**WHAT IS REQUIRED**
Below are entries. Reproduce exactly the lines between the line holding "uo_range : in_port_range (udp_port u);" and the line holding "Proof. intros Ha. unfold ends.", inclusive, and only those.

**RECORDS FOR PROCESSING**
:::
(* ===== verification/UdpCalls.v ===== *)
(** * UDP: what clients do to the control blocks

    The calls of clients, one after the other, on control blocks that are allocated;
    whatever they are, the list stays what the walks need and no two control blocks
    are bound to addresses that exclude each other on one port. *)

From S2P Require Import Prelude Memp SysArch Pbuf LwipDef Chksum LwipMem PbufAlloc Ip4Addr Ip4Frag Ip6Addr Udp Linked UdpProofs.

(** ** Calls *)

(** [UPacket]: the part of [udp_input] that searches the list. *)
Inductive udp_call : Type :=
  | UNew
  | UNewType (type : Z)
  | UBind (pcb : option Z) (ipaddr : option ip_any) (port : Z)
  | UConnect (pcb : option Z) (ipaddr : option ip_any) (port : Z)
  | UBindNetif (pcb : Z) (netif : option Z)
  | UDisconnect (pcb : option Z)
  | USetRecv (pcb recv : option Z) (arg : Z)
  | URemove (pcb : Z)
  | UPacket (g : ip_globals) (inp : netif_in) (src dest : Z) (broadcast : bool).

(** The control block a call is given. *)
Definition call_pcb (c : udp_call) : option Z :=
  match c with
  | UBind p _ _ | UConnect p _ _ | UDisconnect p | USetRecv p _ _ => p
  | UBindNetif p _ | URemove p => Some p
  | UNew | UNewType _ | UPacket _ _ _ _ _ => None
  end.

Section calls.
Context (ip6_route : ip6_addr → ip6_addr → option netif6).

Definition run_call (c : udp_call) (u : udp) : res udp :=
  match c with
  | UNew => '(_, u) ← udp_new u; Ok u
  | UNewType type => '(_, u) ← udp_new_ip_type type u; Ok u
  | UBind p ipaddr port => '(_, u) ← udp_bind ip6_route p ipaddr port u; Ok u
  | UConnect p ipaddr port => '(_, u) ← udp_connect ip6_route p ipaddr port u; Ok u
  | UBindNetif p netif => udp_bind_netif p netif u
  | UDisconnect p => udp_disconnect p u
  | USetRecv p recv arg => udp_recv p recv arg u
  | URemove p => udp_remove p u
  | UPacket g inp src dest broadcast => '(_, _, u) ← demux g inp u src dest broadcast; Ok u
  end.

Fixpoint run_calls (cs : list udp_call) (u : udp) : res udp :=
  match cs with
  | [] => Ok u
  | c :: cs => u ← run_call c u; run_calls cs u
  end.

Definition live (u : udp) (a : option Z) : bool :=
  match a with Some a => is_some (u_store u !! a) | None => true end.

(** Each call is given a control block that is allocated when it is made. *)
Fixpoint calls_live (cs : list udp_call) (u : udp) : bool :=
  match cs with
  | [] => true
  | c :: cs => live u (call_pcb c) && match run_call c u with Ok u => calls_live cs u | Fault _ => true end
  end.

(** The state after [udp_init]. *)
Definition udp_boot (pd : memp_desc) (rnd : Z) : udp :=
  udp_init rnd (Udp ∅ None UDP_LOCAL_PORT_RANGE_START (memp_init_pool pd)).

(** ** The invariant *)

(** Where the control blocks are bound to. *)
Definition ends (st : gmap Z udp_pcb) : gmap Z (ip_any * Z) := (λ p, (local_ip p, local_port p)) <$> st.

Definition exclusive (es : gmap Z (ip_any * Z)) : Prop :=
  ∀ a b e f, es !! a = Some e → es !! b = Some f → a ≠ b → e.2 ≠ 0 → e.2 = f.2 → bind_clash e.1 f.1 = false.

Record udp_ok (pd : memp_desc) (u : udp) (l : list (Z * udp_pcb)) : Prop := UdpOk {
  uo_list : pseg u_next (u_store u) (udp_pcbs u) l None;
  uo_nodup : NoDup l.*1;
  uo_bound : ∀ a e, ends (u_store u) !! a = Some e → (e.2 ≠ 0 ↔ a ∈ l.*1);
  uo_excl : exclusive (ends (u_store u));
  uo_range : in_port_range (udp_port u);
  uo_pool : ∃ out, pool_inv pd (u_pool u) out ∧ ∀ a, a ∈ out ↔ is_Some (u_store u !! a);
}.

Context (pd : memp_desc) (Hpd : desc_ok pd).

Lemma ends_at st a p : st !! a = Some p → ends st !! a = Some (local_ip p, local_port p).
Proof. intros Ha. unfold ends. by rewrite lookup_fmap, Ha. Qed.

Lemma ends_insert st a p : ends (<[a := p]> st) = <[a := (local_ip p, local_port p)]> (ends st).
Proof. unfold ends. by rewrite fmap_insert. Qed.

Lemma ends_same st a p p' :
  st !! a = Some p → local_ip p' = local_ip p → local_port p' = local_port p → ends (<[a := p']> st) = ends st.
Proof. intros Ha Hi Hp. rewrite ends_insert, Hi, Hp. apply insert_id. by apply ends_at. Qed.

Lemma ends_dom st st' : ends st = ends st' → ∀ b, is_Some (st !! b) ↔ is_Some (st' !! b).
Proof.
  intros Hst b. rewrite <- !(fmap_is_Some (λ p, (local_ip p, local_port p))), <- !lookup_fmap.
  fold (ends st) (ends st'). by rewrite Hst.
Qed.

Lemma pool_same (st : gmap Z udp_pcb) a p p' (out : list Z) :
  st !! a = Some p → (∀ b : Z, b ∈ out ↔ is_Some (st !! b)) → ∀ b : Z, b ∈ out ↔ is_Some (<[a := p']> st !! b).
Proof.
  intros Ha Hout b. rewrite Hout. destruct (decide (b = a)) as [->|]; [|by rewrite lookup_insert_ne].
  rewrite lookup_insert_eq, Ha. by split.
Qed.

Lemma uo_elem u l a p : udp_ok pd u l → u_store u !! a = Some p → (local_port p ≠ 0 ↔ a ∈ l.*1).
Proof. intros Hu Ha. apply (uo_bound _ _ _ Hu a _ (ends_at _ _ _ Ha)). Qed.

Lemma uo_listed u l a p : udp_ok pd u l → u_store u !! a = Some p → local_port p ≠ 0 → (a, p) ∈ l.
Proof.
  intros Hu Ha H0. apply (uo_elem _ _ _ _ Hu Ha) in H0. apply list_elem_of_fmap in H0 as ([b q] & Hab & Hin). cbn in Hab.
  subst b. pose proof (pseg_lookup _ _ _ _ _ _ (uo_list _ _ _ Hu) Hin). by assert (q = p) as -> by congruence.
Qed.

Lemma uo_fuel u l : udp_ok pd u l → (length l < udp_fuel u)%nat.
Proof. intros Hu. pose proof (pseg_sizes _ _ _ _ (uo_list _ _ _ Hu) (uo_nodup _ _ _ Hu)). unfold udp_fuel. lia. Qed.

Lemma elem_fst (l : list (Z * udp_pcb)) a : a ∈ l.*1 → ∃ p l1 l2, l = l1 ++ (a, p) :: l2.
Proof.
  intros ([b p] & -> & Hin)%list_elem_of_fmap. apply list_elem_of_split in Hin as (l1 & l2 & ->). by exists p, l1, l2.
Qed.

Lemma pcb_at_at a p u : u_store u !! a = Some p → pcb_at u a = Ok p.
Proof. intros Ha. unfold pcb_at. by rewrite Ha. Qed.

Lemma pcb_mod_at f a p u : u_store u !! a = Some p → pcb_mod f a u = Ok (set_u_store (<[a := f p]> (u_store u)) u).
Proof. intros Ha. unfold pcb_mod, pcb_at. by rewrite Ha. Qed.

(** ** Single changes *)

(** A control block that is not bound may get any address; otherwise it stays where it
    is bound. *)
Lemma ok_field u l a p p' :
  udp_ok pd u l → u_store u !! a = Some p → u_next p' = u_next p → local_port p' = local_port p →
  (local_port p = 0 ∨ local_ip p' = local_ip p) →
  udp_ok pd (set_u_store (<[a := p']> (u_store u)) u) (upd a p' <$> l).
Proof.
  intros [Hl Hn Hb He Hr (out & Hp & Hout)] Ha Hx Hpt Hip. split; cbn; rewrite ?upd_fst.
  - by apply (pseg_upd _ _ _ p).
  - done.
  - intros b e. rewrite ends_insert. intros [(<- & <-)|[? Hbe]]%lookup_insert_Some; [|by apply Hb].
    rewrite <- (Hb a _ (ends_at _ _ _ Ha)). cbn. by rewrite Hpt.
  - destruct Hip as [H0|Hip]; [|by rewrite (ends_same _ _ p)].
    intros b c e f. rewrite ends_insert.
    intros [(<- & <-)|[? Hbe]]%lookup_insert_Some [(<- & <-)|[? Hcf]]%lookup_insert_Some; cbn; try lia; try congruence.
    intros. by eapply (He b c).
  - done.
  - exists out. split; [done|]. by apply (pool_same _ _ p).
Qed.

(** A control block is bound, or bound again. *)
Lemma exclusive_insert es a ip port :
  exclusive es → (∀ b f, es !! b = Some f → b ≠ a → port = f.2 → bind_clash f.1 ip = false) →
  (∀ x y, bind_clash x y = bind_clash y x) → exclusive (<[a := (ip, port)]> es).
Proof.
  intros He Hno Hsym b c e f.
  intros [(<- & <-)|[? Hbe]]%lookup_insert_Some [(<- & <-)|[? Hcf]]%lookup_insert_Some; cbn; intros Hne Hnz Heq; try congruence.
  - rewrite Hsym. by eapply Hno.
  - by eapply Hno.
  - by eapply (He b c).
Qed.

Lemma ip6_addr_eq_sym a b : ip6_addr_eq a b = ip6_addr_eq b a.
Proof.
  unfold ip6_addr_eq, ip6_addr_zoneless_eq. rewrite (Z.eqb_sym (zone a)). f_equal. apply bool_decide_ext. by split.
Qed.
:::
**SOLUTION BELOW**
  uo_range : in_port_range (udp_port u);
  uo_pool : ∃ out, pool_inv pd (u_pool u) out ∧ ∀ a, a ∈ out ↔ is_Some (u_store u !! a);
}.

Context (pd : memp_desc) (Hpd : desc_ok pd).

Lemma ends_at st a p : st !! a = Some p → ends st !! a = Some (local_ip p, local_port p).
Proof. intros Ha. unfold ends. by rewrite lookup_fmap, Ha. Qed.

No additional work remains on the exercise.